What is required | Gather all lines with "length" from the records.

Data for analysis |
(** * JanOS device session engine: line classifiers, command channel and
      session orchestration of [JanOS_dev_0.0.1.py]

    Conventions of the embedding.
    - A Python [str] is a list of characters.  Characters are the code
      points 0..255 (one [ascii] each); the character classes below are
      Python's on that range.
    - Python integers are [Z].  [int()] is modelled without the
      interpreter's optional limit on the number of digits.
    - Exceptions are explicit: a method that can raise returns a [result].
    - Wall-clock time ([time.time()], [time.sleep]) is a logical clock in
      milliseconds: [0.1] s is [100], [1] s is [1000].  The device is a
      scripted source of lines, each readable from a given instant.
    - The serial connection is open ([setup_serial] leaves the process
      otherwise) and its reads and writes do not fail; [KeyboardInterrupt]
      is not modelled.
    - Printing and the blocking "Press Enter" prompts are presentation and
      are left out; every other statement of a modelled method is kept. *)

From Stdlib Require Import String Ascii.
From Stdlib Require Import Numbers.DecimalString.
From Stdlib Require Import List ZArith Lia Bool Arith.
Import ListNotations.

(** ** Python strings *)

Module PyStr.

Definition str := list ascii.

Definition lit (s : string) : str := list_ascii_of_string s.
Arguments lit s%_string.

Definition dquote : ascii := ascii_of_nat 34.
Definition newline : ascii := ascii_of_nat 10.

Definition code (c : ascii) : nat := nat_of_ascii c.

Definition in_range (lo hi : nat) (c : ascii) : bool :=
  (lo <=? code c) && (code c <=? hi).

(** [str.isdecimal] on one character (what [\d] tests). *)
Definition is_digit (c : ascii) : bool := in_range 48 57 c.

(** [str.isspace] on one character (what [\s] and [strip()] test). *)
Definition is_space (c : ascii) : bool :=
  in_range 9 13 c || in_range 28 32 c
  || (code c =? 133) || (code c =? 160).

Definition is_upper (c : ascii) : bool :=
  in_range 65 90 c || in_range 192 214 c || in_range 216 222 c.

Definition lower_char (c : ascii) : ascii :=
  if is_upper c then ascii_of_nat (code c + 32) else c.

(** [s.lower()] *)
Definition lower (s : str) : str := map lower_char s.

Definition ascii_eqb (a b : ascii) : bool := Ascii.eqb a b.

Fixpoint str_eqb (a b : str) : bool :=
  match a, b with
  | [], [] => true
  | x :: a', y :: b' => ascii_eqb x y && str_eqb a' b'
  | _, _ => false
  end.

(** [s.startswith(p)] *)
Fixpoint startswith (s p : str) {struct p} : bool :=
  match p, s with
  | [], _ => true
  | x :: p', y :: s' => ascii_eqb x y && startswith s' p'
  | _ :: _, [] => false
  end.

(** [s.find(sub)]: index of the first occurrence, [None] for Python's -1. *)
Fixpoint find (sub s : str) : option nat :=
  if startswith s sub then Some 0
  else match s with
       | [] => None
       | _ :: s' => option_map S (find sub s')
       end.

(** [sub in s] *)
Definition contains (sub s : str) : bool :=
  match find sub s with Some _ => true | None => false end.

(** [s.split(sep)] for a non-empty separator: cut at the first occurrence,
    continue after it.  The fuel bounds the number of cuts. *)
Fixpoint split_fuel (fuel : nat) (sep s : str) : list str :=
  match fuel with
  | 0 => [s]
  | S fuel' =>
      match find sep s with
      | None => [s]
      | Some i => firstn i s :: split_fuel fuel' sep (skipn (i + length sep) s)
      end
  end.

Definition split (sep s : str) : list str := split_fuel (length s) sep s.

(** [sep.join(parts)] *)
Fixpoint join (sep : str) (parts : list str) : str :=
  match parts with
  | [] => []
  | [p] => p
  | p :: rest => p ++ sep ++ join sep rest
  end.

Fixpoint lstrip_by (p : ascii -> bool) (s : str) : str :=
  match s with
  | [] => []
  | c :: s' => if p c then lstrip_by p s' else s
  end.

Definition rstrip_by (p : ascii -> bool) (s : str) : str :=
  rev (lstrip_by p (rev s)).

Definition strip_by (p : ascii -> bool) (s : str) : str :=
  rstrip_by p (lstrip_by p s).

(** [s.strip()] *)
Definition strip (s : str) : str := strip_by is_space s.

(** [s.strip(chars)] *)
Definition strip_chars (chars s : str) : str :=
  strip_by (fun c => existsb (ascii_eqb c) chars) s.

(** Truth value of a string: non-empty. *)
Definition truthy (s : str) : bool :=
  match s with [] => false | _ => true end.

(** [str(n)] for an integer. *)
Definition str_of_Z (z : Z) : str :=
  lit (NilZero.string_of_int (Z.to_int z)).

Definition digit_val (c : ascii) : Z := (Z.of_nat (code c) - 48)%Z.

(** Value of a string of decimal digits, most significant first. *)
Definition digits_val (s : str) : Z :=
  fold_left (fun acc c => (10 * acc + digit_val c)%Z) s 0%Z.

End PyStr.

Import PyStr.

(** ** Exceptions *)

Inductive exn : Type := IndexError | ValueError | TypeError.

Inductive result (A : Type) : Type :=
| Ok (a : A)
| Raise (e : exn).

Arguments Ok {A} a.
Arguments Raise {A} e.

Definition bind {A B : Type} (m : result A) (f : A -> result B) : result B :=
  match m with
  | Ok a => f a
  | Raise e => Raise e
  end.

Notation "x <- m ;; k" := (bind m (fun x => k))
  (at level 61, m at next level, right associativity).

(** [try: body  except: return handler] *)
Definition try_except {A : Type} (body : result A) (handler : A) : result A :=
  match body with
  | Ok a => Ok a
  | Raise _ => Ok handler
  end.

Response to the exercise |
      | Some i => firstn i s :: split_fuel fuel' sep (skipn (i + length sep) s)
Definition split (sep s : str) : list str := split_fuel (length s) sep s.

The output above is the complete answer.